▶ [TASK DIRECTIONS]
When you reach the line containing "pose proof (select_exact" in the entries below, begin reproducing lines exactly, and stop once the line containing "destruct (relax_spec (succs" is done.
---------- THE RECORDS
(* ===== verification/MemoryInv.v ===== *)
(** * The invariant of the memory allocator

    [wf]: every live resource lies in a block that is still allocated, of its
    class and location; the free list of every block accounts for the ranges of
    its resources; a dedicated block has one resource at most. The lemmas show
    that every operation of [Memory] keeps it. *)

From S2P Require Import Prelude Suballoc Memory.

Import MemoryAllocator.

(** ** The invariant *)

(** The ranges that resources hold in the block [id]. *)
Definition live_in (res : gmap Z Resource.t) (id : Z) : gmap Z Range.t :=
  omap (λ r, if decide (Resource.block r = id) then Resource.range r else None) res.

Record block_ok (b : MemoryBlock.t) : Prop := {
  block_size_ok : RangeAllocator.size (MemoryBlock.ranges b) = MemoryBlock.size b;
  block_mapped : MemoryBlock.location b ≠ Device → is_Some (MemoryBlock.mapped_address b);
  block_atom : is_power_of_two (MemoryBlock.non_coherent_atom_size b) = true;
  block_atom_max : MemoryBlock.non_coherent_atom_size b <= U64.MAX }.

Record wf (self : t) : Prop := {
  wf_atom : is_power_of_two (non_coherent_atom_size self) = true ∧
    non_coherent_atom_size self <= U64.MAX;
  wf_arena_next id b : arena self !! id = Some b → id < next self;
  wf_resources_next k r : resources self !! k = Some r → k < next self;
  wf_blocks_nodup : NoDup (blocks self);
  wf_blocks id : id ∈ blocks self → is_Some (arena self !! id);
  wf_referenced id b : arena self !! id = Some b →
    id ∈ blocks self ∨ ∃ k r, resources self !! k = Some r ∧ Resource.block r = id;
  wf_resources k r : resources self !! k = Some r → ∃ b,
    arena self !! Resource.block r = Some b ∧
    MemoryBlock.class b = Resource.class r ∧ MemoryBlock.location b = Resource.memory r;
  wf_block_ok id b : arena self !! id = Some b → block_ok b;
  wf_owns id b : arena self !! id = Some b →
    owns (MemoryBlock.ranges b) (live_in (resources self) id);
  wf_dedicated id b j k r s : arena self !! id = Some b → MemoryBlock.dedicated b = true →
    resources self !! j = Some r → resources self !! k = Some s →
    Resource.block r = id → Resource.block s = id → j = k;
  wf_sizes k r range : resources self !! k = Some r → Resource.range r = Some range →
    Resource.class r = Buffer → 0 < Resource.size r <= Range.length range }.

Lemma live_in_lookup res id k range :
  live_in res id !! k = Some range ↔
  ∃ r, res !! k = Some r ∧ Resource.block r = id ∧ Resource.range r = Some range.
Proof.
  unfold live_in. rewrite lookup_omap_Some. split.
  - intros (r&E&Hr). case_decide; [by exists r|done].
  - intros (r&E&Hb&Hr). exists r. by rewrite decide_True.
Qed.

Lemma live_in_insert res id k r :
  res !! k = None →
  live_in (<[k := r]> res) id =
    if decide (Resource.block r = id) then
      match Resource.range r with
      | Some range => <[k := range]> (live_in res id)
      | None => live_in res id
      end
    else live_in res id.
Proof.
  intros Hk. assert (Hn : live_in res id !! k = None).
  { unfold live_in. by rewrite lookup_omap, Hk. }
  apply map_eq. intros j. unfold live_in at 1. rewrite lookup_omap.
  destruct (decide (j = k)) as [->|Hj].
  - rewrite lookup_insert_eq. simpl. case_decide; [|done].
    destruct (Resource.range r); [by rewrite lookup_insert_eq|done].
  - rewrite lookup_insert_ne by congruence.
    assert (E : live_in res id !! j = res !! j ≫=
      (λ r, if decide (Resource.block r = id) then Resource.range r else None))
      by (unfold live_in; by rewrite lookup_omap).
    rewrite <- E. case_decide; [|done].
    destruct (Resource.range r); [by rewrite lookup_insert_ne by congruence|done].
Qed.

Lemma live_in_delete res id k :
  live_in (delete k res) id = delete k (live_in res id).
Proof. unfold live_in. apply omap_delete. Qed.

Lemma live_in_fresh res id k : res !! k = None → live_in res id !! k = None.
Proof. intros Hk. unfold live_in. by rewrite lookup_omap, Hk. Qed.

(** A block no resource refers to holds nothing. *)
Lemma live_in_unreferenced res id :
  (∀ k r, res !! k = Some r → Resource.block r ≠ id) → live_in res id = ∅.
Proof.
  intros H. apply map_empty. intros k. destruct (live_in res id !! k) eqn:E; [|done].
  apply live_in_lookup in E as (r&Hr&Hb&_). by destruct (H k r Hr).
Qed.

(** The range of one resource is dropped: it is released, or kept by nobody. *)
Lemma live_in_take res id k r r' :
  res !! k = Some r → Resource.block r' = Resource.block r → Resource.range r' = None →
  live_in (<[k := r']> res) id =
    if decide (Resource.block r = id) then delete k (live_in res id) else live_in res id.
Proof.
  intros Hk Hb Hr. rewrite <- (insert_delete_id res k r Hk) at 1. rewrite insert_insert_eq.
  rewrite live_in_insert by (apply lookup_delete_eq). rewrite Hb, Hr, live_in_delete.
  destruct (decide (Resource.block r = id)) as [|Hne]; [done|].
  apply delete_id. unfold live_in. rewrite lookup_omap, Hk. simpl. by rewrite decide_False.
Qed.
--------------------
---------- THE RECORDS
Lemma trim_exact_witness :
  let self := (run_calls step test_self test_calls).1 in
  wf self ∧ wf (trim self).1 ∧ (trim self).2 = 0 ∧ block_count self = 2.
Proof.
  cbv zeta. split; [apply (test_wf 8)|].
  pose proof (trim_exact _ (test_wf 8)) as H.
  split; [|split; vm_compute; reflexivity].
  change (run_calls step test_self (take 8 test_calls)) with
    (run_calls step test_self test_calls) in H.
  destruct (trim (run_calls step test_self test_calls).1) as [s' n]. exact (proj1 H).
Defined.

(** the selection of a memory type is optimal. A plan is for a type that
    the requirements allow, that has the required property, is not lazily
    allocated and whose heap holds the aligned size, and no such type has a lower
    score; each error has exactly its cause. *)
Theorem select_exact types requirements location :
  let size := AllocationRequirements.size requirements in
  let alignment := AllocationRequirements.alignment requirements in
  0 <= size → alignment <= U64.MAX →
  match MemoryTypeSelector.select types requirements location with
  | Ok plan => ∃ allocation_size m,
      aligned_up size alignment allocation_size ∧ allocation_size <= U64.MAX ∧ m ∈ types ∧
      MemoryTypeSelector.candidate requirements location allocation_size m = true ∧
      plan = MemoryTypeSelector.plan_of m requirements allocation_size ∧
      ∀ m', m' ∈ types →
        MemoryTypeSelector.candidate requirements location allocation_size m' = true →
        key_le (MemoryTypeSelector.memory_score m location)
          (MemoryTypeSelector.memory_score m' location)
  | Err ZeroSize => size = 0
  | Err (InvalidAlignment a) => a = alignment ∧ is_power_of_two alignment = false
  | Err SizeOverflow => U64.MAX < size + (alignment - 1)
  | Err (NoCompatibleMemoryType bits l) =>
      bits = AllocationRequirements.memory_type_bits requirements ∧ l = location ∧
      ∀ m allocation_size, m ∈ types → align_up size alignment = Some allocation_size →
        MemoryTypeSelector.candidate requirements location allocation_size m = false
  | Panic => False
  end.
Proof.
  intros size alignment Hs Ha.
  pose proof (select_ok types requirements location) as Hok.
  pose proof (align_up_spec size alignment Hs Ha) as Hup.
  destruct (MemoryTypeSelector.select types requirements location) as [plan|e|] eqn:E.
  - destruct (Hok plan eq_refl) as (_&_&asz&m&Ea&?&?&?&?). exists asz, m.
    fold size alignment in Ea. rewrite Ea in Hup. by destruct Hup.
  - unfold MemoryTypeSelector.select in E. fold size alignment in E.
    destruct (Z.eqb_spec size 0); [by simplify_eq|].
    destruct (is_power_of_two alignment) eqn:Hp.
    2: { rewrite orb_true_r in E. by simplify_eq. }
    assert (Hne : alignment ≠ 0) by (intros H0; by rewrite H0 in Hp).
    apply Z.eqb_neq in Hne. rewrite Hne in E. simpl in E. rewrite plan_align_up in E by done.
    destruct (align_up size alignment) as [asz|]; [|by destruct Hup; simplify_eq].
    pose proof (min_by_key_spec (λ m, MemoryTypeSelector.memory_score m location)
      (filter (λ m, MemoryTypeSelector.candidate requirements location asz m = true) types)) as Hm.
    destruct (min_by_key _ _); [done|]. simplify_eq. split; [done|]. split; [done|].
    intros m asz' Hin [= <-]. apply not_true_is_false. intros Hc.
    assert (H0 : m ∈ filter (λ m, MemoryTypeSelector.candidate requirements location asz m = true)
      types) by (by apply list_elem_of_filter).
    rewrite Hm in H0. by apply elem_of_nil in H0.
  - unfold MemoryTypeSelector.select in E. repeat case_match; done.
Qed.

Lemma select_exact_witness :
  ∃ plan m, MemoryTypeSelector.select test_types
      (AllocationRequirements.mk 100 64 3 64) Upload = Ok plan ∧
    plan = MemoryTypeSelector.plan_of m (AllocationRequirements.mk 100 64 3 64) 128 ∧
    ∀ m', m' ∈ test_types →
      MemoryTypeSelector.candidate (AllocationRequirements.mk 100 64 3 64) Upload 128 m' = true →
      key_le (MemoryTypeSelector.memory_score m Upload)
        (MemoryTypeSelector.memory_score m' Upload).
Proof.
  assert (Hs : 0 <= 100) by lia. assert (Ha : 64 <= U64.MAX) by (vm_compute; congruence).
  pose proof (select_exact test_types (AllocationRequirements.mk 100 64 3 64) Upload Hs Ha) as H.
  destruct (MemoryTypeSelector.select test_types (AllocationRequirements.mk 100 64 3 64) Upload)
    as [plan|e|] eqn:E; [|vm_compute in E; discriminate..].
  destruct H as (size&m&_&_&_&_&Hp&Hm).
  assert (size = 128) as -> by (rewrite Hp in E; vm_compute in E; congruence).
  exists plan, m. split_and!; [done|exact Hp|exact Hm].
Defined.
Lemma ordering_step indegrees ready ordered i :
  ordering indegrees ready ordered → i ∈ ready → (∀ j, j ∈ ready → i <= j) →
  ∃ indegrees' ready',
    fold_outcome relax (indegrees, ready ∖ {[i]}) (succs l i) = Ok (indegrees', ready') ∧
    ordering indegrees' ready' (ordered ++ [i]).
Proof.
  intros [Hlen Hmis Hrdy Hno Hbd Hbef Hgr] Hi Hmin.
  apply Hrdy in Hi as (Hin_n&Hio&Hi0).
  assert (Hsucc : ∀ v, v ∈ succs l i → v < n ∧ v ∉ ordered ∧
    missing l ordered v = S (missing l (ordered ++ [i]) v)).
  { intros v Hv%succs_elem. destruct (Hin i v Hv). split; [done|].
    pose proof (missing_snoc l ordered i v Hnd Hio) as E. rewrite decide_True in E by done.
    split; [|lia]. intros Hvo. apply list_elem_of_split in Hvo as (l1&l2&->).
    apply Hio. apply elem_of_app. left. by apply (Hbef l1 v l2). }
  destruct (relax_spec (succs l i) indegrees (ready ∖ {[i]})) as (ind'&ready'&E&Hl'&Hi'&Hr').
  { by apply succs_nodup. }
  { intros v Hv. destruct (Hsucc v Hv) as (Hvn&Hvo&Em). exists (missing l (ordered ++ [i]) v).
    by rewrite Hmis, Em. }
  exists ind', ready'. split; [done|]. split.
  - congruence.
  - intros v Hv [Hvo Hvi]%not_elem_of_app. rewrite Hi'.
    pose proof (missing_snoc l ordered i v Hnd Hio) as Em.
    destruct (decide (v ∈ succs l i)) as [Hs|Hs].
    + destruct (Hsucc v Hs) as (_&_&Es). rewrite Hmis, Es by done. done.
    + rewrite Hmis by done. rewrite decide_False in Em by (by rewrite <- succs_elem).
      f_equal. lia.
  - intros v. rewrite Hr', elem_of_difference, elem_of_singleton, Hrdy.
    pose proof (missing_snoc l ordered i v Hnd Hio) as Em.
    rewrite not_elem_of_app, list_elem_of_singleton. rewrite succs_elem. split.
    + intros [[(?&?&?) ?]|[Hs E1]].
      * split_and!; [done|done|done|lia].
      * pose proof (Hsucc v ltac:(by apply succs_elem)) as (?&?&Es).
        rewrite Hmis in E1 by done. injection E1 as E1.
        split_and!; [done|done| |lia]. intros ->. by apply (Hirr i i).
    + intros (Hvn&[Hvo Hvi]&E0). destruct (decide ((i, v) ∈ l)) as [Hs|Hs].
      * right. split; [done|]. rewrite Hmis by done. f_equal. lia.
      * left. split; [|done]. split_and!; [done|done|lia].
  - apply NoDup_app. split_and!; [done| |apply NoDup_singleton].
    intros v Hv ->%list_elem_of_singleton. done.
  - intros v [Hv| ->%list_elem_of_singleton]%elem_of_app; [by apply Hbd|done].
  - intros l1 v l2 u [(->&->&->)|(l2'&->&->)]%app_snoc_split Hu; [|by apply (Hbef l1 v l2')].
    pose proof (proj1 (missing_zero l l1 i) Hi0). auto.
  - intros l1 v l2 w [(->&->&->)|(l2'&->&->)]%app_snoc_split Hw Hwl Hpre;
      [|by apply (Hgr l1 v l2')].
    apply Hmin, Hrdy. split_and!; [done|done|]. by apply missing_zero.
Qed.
--------------------
---------- THE RECORDS
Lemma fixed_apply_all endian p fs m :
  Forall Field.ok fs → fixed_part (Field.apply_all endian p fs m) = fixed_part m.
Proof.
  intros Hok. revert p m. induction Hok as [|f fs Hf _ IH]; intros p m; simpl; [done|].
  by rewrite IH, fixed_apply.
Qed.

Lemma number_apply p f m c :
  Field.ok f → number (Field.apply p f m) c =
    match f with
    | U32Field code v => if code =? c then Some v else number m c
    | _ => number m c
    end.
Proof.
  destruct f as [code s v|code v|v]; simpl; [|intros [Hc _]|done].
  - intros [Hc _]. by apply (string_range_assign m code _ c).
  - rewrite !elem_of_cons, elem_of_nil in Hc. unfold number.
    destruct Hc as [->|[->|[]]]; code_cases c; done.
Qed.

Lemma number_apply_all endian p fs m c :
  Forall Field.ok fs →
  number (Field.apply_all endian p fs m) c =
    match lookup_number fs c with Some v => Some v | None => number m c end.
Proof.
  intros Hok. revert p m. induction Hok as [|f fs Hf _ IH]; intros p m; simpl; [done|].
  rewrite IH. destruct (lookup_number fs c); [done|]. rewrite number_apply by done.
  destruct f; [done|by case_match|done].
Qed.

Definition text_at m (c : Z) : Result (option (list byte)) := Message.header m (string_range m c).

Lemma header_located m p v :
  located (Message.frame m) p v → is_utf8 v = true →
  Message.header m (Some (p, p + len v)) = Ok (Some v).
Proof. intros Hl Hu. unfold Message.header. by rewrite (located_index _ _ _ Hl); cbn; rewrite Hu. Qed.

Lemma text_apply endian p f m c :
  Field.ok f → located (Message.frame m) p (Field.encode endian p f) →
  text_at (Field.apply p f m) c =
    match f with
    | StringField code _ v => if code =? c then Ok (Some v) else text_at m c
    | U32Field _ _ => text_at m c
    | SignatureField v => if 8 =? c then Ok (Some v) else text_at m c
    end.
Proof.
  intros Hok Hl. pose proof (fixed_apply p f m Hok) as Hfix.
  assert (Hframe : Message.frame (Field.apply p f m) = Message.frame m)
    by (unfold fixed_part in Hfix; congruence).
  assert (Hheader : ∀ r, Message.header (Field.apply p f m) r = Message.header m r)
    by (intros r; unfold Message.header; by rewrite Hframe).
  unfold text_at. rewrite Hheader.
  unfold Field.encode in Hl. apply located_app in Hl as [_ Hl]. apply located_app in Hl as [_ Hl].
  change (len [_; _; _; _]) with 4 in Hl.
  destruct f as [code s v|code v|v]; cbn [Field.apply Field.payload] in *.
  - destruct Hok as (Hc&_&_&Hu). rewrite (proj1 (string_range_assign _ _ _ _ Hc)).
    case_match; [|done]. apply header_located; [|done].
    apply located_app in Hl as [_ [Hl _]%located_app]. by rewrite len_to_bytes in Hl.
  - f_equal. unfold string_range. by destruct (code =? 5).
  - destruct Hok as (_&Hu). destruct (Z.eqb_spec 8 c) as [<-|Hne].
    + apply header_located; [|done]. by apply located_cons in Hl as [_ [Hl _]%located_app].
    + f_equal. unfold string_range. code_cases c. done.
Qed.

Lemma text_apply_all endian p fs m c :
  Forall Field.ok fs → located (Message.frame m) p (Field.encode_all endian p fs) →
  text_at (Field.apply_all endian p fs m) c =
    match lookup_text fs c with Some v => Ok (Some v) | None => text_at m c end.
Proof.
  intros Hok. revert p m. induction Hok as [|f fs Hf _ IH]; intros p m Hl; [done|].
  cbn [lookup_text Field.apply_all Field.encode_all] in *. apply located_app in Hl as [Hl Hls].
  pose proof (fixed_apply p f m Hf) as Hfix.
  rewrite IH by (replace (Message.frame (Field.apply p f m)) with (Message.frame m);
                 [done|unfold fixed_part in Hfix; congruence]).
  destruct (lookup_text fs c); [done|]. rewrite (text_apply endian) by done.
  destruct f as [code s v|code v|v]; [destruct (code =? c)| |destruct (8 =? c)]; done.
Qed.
--------------------
▶ [RESULT FOR THIS TASK]
  pose proof (select_exact test_types (AllocationRequirements.mk 100 64 3 64) Upload Hs Ha) as H.
  destruct (MemoryTypeSelector.select test_types (AllocationRequirements.mk 100 64 3 64) Upload)
    as [plan|e|] eqn:E; [|vm_compute in E; discriminate..].
  destruct H as (size&m&_&_&_&_&Hp&Hm).
  assert (size = 128) as -> by (rewrite Hp in E; vm_compute in E; congruence).
  exists plan, m. split_and!; [done|exact Hp|exact Hm].
Defined.
Lemma ordering_step indegrees ready ordered i :
  ordering indegrees ready ordered → i ∈ ready → (∀ j, j ∈ ready → i <= j) →
  ∃ indegrees' ready',
    fold_outcome relax (indegrees, ready ∖ {[i]}) (succs l i) = Ok (indegrees', ready') ∧
    ordering indegrees' ready' (ordered ++ [i]).
Proof.
  intros [Hlen Hmis Hrdy Hno Hbd Hbef Hgr] Hi Hmin.
  apply Hrdy in Hi as (Hin_n&Hio&Hi0).
  assert (Hsucc : ∀ v, v ∈ succs l i → v < n ∧ v ∉ ordered ∧
    missing l ordered v = S (missing l (ordered ++ [i]) v)).
  { intros v Hv%succs_elem. destruct (Hin i v Hv). split; [done|].
    pose proof (missing_snoc l ordered i v Hnd Hio) as E. rewrite decide_True in E by done.
    split; [|lia]. intros Hvo. apply list_elem_of_split in Hvo as (l1&l2&->).
    apply Hio. apply elem_of_app. left. by apply (Hbef l1 v l2). }
  destruct (relax_spec (succs l i) indegrees (ready ∖ {[i]})) as (ind'&ready'&E&Hl'&Hi'&Hr').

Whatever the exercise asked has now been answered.